Il va sans dire que les principaux chasseurs des pirogues, M. Miguel d’une part, Jacques Helloch de l’autre, tiraient volontiers le gibier qui venait à portée de fusil. Les canards et les ramiers, convenablement accommodés, variaient d’une façon agréable la viande séchée et les conserves.

La rive gauche offrait alors un curieux aspect avec sa falaise de rochers, taillés à pic, premières assises des cerros de Baraguan, au pied desquels le fleuve a encore une largeur de dix-huit cents mètres. Au-delà, il se rétrécit vers l’embouchure du Mina, et le courant, qui devient plus rapide, menaçait de retarder la marche des falcas.

Par bonne chance, le vent soufflait en fraîche brise, au point que les mâts tortus, — de simples troncs à peine écorcés, — pliaient sous la tension des voiles. Rien ne craqua, en somme, et dans l’après-midi, vers trois heures, on arriva devant le hato de la Tigra, propriété de M. Marchal.

Nul doute que si l’hospitalier vieillard eût été chez lui, il aurait fallu, bon gré mal gré, — bon gré certainement, — faire escale pendant une journée à tout le moins.

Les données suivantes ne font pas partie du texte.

(** C5, as stated, fails: the third spec does not decode, yet the error is
    the one of the second stdio-flagged spec and names no spec. *)
Lemma NewClient_stdio_error_first :
  let c := Sample.cfg "example.com"
             ["stdio:a:22"; "stdio:b:22"; "1:2:3:4:5"] 0 in
  In "1:2:3:4:5" (Remotes c) /\
  DecodeRemote "1:2:3:4:5" = inl "Invalid remote" /\
  snd (NewClient c) = inl OnlyOneStdio /\
  (forall s e, snd (NewClient c) <> inl (DecodeRemoteError s e)).
Proof.
  cbv zeta. split; [|split; [|split]].
  - cbn. auto.
  - reflexivity.
  - reflexivity.
  - intros s e H. discriminate H.
Qed.

(** An undecodable spec after one stdio-flagged spec is named by the error;
    two stdio-flagged specs make construction fail. *)
Lemma NewClient_remote_errors_witness :
  let c := Sample.cfg "example.com" ["stdio:a:22"; "1:2:3:4:5"; "3000"] 0 in
  let c2 := Sample.cfg "example.com" ["stdio:a:22"; "stdio:b:22"] 0 in
  snd (NewClient c) = inl (DecodeRemoteError "1:2:3:4:5" "Invalid remote") /\
  (exists e, snd (NewClient c) = inl e) /\
  (exists e, snd (NewClient c2) = inl e).
Proof.
  intros c c2.
  destruct (NewClient_remote_errors c) as (H1 & _ & H3).
  destruct (NewClient_remote_errors c2) as (_ & H2 & _).
  split; [|split].
  - refine (proj1 (H3 ["stdio:a:22"] "1:2:3:4:5" ["3000"] "Invalid remote"
                      _ eq_refl eq_refl eq_refl _ eq_refl)).
    cbv. lia.
  - apply H1. exists "1:2:3:4:5". split; [cbn; auto|reflexivity].
  - apply H2. cbv. lia.
Defined.

(** The scenarios of the resolved endpoint: a bare host gets [ws] and [:80],
    an [https] server [wss] and [:443]. *)
Example endpoint_example_com :
  let c := Sample.cfg "example.com" [] 0 in
  exists u,
    resolveEndpoint (Server (fst (NewClient c))) = inr u /\
    url.Scheme u = "ws" /\ url.Host u = "example.com:80".
Proof. eexists. repeat split. Qed.

Example endpoint_https :
  let c := Sample.cfg "https://example.com" [] 0 in
  exists u,
    resolveEndpoint (Server (fst (NewClient c))) = inr u /\
    url.Scheme u = "wss" /\ url.Host u = "example.com:443".
Proof. eexists. repeat split. Qed.

(** A server written with the scheme [wss] does not begin with [http]: it is
    prefixed like a bare host, and [wss:] is read as the host. *)
Example endpoint_wss_server :
  let c := Sample.cfg "wss://example.com" [] 0 in
  exists u,
    resolveEndpoint (Server (fst (NewClient c))) = inr u /\
    url.Scheme u = "ws" /\ url.Host u = "wss::80" /\
    url.Path u = "//example.com".
Proof. eexists. repeat split. Qed.

(** C4, at a server string that has no scheme but begins with the bytes
    [http]: the host name [httpbin.org].  No default scheme is applied; the
    string parses as a path, and the client that [NewClient] returns has an
    endpoint with an empty scheme and the host [:80]. *)
Theorem default_scheme_missed_for_http_host :
  let c := Sample.cfg "httpbin.org" [] 0 in
  url.getScheme "httpbin.org" = inr ("", "httpbin.org") /\
  Server (fst (NewClient c)) = "httpbin.org" /\
  exists client,
    snd (NewClient c) = inr client /\
    url.Scheme (server client) = "" /\
    url.Host (server client) = ":80" /\
    url.Path (server client) = "httpbin.org".
Proof.
  cbv zeta. split; [reflexivity|]. split; [reflexivity|].
  eexists. split; [reflexivity|]. repeat split.
Qed.

(** With no retries allowed, one refused dial ends the loop. *)
Lemma single_attempt_when_no_retries_witness :
  let it := {| attempt := Sample.dialFails; sleepCancelled := false |} in
  connectionLoop Sample.client Sample.started [it; it] =
    {| trace := [EvAttempt false true (Some Sample.refused); EvClose];
       final := {| stop := true;
                   eg := Some {| running := 2; err := None |};
                   cancelled := true |};
       returned := Some None |}.
Proof.
  intros it.
  refine (proj1 (single_attempt_when_no_retries Sample.client Sample.started
                   it [it] Sample.refused eq_refl eq_refl eq_refl _ eq_refl)).
  intros p H. discriminate H.
Defined.

(** Five failures were counted; a session connects and ends with an error:
    the delay that follows is the first-attempt delay, 100ms. *)
Lemma backoff_reset_on_connected_witness :
  let b := {| backoff.Max := (5 * Minute)%Z; backoff.attempt := 5 |} in
  let eof := errors_New "EOF" in
  let it := {| attempt := Sample.dialled None ([], None) (Some eof);
               sleepCancelled := false |} in
  trace (loop Sample.retrying Sample.started b [it]) =
    [EvAttempt true true (Some eof); EvSleep 100000000%Z] /\
  100000000%Z = firstDelay Sample.retrying.
Proof.
  intros b eof it. split; [reflexivity|].
  refine (proj2 (backoff_reset_on_connected Sample.retrying)
            [it] Sample.started b [] true (Some eof) (EvSleep 100000000%Z) []
            100000000%Z eq_refl eq_refl _).
  left. reflexivity.
Defined.

(** A run of the retrying client: two refused dials, a session that ends,
    and a refused dial again.  The delays are 100ms, 200ms, then 100ms after
    the session, and 200ms after the failure that follows it. *)
Example reconnect_run :
  let fails := {| attempt := Sample.dialFails; sleepCancelled := false |} in
  let session := {| attempt := Sample.dialled None ([], None) None;
                    sleepCancelled := false |} in
  trace (connectionLoop Sample.retrying Sample.started
           [fails; fails; session; fails]) =
    [EvAttempt false true (Some Sample.refused); EvSleep 100000000%Z;
     EvAttempt false true (Some Sample.refused); EvSleep 200000000%Z;
     EvAttempt true true None; EvSleep 100000000%Z;
     EvAttempt false true (Some Sample.refused); EvSleep 200000000%Z].
Proof. reflexivity. Qed.

(** The bare host [example.com] does not begin with [http]. *)
Lemma endpoint_of_unprefixed_server_witness :
  exists u,
    resolveEndpoint (Server (fst (NewClient (Sample.cfg "example.com" [] 0))))
      = inr u /\
    url.Scheme u = "ws" /\ matchPort (url.Host u) = true.
Proof.
  eexists. split; [reflexivity|].
  refine (endpoint_of_unprefixed_server (Sample.cfg "example.com" [] 0) _
            eq_refl eq_refl).
Defined.


(** *** Runs for the further properties *)


(** A SOCKS remote and a reversed remote: both are decoded, in order. *)
Lemma NewClient_remotes_decoded_witness :
  let c := Sample.cfg "example.com" ["3000:socks"; "R:2222:localhost:22"] 0 in
  exists client,
    snd (NewClient c) = inr client /\
    map inr (computed_Remotes (computed client)) =
      [DecodeRemote "3000:socks"; DecodeRemote "R:2222:localhost:22"].
Proof.
  intros c. eexists. split; [reflexivity|].
  exact (proj1 (NewClient_remotes_decoded c _ eq_refl)).
Defined.
(** C2. The parser does not give back the table the generator wrote. On
    a table of one record with payload [0,10,7], width 64, height 32,
    decompressed size 2048 and both flags false, the parsed record has
    width 3 (the payload length), height 64 (the width), original size 32
    (the height) and both flags true. *)
Theorem extract_generate_header_mismatch :
  Header.extract_image_data
    (Header.generate_header
       [("a.png"%string, Packaging.Entry [0; 10; 7] 64 32 2048 false false)])
  = Ok [("a.png"%string, Header.Extracted [0; 10; 7] 3 3 64 32 true true)].
Proof. vm_compute. reflexivity. Qed.

(** The end-to-end example: a 2x1 image of white pixels with alpha 0 and
    10, alpha-only mode, and a raw file that is not shorter than the two
    compressed bytes. *)
Example main_package_image_example :
  Packaging.main_package_image [255; 255; 255; 0; 255; 255; 255; 10] 2 1
    [137; 80; 78; 71]
  = Ok (Packaging.Entry [0; 10] 2 1 2 false true)
  ∧ (c ← RLE.rle_decompress [0; 10]; Alpha.alpha_vals_to_image_data c)
    = Ok [255; 255; 255; 0; 255; 255; 255; 10].
Proof. split; vm_compute; reflexivity. Qed.

(** * Further properties of the code *)

(** ** The codec on arbitrary input *)

Section codec_more.
Import RLE.

Lemma run_code_length (r : Z * nat) :
  (1 ≤ r.2 ≤ 255)%nat → (length (run_code r) ≤ length (run_bytes r))%nat.
Proof.
  destruct r as [v n]. intros Hn. unfold run_bytes. simpl in *.
  rewrite length_replicate. destruct (Nat.lt_ge_cases 2 n).
  - rewrite run_code_long by done. simpl. lia.
  - rewrite run_code_short, length_replicate by done. lia.
Qed.

Lemma run_code_bytes (r : Z * nat) :
  0 ≤ r.1 < 256 → (1 ≤ r.2 ≤ 255)%nat → is_bytearray (run_code r).
Proof.
  destruct r as [v n]. simpl. intros Hv Hn. destruct (Nat.lt_ge_cases 2 n).
  - rewrite run_code_long by done. repeat constructor; lia.
  - rewrite run_code_short by done. by apply is_bytearray_replicate.
Qed.

Lemma runs_code_length (runs : list (Z * nat)) :
  Forall (λ r, 1 ≤ r.2 ≤ 255)%nat runs →
  (length (flat_map run_code runs) ≤ length (flat_map run_bytes runs))%nat.
Proof.
  induction 1 as [|r runs Hr _ IH]; [done|].
  simpl. rewrite !length_app. pose proof (run_code_length r Hr). lia.
Qed.

Lemma runs_code_bytes (runs : list (Z * nat)) :
  Forall (λ r, 1 ≤ r.2 ≤ 255)%nat runs →
  Forall (λ r, 0 ≤ r.1 < 256) runs →
  is_bytearray (flat_map run_code runs).
Proof.
  induction 1 as [|r runs Hr _ IH]; intros Hv; [constructor|].
  apply Forall_cons_1 in Hv as [Hv Hvs]. simpl. apply Forall_app. split.
  - by apply run_code_bytes.
  - by apply IH.
Qed.

(** The head of a block of equal bytes. *)
Lemma replicate_app_inv (c n : nat) (v1 v : Z) (l : list Z) :
  (1 ≤ c)%nat → replicate c v1 ++ l = replicate n v →
  v1 = v ∧ (c ≤ n)%nat ∧ l = replicate (n - c) v.
Proof.
  intros Hc Heq.
  assert (c + length l = n)%nat as Hlen.
  { apply (f_equal length) in Heq.
    by rewrite length_app, !length_replicate in Heq. }
  split; [|split; [lia|]].
  - apply (f_equal (λ k, k !! 0%nat)) in Heq.
    destruct c; [lia|]. destruct n; [lia|]. simpl in Heq. congruence.
  - apply (f_equal (drop c)) in Heq.
    rewrite drop_replicate in Heq. rewrite <- Heq.
    rewrite drop_app_length'; [done|by rewrite length_replicate].
Qed.

(** Greedy runs of a constant buffer: full runs of 255 and one rest. *)
Lemma constant_runs (v : Z) (runs : list (Z * nat)) :
  Forall (λ r, 1 ≤ r.2 ≤ 255)%nat runs →
  maximal runs →
  ∀ q r, (r < 255)%nat →
    flat_map run_bytes runs = replicate (255 * q + r) v →
    flat_map run_code runs
      = concat (replicate q [2; 255; v]) ++ run_code (v, r).
Proof.
  induction 1 as [|[v1 c] runs Hc Hlens IH]; intros Hmax q r Hr Hbytes.
  { symmetry in Hbytes. apply (f_equal length) in Hbytes.
    rewrite length_replicate in Hbytes. simpl in Hbytes.
    assert (q = 0 ∧ r = 0)%nat as [-> ->] by lia. done. }
  simpl in Hc. change (flat_map run_bytes ((v1, c) :: runs))
    with (replicate c v1 ++ flat_map run_bytes runs) in Hbytes.
  apply replicate_app_inv in Hbytes as (-> & Hle & Hrest); [|lia].
  change (flat_map run_code ((v, c) :: runs))
    with (run_code (v, c) ++ flat_map run_code runs).
  destruct runs as [|[v2 c2] runs'].
  - simpl in Hrest. symmetry in Hrest. apply (f_equal length) in Hrest.
    rewrite length_replicate in Hrest. simpl in Hrest.
    assert (c = 255 * q + r)%nat as -> by lia. rewrite app_nil_r.
    destruct q as [|[|q]]; [by rewrite Nat.mul_0_r| |lia].
    assert (r = 0)%nat as -> by lia. simpl. by rewrite run_code_long by lia.
  - destruct Hmax as [Hstop Hmax]. simpl in Hstop.
    pose proof Hrest as Hrest'.
    change (flat_map run_bytes ((v2, c2) :: runs'))
      with (replicate c2 v2 ++ flat_map run_bytes runs') in Hrest'.
    apply Forall_cons_1 in Hlens as Hc2. destruct Hc2 as [Hc2 _]. simpl in Hc2.
    apply replicate_app_inv in Hrest' as (-> & Hle2 & _); [|lia].
    assert (c = 255)%nat as -> by (destruct Hstop; [done|congruence]).
    destruct q as [|q]; [lia|].
    replace (255 * S q + r - 255)%nat with (255 * q + r)%nat in Hrest by lia.
    rewrite (IH Hmax q r Hr Hrest). by rewrite run_code_long by lia.
Qed.

(** The decoder either returns or stops with [IndexError] at a marker it
    reached that has fewer than two bytes after it. *)
Lemma decompress_loop_scan (c : list Z) :
  is_bytearray c →
  ∀ fuel i acc,
    (i ≤ length c)%nat → (length c - i < fuel)%nat →
    (∃ y, decompress_loop fuel c i acc = Ok y)
    ∨ (decompress_loop fuel c i acc = Raise IndexError
       ∧ ∃ j y, (i ≤ j)%nat ∧ c !! j = Some 2 ∧ (length c ≤ j + 2)%nat
                ∧ ∀ fuel', (j - i < fuel')%nat →
                    decompress_loop fuel' (take j c) i acc = Ok y).
Proof.
  intros Hb. induction fuel as [|fuel IH]; intros i acc Hi Hfuel; [lia|].
  destruct (Nat.lt_ge_cases i (length c)) as [Hlt|Hge].
  2:{ left. exists acc. by apply decompress_loop_done. }
  destruct (lookup_lt_is_Some_2 c i Hlt) as [b Hbi].
  pose proof (is_bytearray_lookup _ _ _ Hb Hbi) as Hbyte.
  destruct (decide (b = 2)) as [->|Hne].
  - destruct (Nat.lt_ge_cases (i + 2) (length c)) as [Hin|Hout].
    + destruct (lookup_lt_is_Some_2 c (i + 1)) as [n Hn]; [lia|].
      destruct (lookup_lt_is_Some_2 c (i + 2)) as [v Hv]; [lia|].
      pose proof (is_bytearray_lookup _ _ _ Hb Hv) as Hvb.
      rewrite (decompress_loop_run _ _ _ _ n v) by done.
      destruct (IH (i + 3)%nat (acc ++ replicate (Z.to_nat n) v))
        as [Hok|(Herr & j & y & Hj & Hm & Hend & Hpre)]; [lia|lia|by left|].
      right. split; [done|]. exists j, y. repeat split; try done; [lia|].
      intros [|fuel'] Hf; [lia|].
      rewrite (decompress_loop_run _ _ _ _ n v); try done.
      * apply Hpre. lia.
      * rewrite lookup_take_lt by lia. done.
      * rewrite lookup_take_lt by lia. done.
      * rewrite lookup_take_lt by lia. done.
    + right. split; [by apply decompress_loop_truncated|].
      exists i, acc. repeat split; try done.
      intros [|fuel'] Hf; [lia|]. apply decompress_loop_done.
      rewrite length_take. lia.
  - rewrite (decompress_loop_literal _ _ _ _ b) by done.
    destruct (IH (i + 1)%nat (acc ++ [b]))
      as [Hok|(Herr & j & y & Hj & Hm & Hend & Hpre)]; [lia|lia|by left|].
    right. split; [done|]. exists j, y. repeat split; try done; [lia|].
    intros [|fuel'] Hf; [lia|].
    rewrite (decompress_loop_literal _ _ _ _ b); try done.
    + apply Hpre. lia.
    + rewrite lookup_take_lt by lia. done.
Qed.

End codec_more.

M. Marchal n’eût permis ni à Jacques Helloch ni à Germain Paterne de ne pas le favoriser d’une seconde visite, en outre de celle que les deux Français lui avaient promise à leur retour.

Mais, si les pirogues ne débarquèrent pas leurs passagers, ceux-ci voulurent emporter une vue du pittoresque hato de la Tigra, dont Germain Paterne fit une photographie très réussie.

À partir de ce point, la navigation devint plus difficile, et l’eût été davantage, si le vent n’avait conservé une direction et une force suffisantes pour permettre aux falcas de gagner contre le courant. En effet, la largeur de l’Orénoque était alors réduite à douze cents mètres, et de nombreux récifs encombraient son lit assez sinueux.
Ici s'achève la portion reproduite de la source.